Segment Start: Input data

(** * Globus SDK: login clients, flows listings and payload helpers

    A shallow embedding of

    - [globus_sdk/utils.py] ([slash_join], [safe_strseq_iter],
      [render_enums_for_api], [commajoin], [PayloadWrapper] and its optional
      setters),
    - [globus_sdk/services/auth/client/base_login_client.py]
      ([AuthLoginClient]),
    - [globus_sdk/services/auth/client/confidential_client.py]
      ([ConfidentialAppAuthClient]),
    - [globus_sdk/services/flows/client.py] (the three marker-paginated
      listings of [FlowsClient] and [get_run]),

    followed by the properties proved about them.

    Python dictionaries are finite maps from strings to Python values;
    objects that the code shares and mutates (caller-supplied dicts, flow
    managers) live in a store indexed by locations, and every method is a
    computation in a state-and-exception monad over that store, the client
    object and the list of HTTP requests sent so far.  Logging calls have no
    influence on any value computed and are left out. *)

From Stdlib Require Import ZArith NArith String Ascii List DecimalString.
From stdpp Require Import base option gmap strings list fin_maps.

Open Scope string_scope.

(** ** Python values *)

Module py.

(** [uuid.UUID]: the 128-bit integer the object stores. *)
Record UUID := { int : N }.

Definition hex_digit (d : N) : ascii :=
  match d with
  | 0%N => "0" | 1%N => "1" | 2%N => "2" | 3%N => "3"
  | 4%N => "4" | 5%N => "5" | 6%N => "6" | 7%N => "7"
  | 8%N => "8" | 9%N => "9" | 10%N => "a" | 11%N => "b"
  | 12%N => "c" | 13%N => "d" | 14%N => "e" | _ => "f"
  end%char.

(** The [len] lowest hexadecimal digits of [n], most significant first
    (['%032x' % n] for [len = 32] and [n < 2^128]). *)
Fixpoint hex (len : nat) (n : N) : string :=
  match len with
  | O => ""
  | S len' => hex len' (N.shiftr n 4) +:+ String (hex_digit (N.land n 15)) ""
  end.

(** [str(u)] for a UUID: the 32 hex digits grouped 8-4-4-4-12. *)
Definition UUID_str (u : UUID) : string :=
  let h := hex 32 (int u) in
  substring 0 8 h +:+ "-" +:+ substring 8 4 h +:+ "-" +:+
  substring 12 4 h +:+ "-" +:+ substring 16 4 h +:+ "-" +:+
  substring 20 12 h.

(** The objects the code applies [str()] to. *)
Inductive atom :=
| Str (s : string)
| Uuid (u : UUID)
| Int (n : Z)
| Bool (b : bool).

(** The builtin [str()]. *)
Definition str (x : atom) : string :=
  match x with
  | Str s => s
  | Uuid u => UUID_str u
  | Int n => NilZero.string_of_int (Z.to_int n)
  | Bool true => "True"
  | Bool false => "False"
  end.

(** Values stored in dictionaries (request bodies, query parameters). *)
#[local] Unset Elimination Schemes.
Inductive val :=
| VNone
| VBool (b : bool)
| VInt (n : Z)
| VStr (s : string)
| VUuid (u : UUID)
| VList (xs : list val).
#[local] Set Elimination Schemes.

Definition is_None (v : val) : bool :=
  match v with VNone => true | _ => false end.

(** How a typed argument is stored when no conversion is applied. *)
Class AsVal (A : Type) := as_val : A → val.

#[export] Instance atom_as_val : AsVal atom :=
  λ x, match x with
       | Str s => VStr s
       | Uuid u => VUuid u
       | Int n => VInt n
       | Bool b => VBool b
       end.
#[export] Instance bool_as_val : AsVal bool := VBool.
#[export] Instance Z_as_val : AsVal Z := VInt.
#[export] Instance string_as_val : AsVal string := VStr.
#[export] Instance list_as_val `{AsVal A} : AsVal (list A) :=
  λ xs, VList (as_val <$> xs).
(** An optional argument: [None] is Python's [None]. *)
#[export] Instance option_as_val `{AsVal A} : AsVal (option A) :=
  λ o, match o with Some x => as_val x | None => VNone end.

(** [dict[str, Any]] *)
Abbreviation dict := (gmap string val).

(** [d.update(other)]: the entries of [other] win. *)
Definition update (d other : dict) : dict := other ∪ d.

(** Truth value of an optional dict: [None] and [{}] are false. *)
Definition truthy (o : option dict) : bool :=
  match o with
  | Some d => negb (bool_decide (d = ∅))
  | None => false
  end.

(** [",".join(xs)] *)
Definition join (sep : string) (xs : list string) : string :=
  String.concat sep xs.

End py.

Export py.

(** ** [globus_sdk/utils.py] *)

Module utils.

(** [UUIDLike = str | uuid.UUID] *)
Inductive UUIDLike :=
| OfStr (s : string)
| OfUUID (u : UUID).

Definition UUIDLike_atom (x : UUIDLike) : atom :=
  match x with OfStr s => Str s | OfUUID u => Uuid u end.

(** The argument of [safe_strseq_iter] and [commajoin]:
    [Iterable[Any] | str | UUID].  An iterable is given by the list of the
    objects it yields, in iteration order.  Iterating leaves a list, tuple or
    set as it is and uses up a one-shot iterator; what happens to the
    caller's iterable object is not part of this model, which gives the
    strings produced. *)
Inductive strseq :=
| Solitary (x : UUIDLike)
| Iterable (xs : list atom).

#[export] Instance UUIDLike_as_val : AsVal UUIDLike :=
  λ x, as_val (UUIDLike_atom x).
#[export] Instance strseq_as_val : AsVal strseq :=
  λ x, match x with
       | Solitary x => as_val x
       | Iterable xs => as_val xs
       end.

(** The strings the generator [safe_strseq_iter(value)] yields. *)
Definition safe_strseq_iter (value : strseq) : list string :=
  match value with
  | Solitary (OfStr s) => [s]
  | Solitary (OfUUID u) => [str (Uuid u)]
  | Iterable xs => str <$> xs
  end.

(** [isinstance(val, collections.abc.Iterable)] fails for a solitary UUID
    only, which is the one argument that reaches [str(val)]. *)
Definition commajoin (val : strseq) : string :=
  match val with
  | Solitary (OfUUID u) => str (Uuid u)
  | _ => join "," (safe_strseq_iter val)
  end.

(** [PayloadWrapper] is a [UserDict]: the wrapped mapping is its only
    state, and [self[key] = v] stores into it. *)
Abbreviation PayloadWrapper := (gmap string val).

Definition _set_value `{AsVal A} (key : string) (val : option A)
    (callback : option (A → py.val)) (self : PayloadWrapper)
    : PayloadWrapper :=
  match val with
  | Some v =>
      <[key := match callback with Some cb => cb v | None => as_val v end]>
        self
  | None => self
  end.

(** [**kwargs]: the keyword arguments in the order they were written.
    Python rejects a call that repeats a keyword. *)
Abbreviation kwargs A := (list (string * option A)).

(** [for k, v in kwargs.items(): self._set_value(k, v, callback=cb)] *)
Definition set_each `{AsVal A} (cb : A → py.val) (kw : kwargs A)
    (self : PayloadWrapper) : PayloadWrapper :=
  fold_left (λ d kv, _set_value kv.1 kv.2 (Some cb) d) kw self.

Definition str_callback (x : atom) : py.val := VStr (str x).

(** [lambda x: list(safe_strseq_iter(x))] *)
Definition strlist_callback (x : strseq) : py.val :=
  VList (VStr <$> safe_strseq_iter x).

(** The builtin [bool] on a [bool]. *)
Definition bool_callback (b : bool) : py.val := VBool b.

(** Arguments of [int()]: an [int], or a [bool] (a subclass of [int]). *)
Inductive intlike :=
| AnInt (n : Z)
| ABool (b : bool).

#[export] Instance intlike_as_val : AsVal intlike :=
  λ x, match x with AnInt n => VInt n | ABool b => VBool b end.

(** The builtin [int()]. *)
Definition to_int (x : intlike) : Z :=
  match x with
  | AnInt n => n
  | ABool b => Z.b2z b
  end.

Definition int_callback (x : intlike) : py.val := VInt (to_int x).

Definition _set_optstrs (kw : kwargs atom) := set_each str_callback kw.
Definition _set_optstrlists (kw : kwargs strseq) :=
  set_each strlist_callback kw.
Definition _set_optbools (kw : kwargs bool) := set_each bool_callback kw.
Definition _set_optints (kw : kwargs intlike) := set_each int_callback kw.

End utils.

Segment End: Input data

Required action - Determine how many lines of the data contain the word "other", and reply with that number only.

Output - 2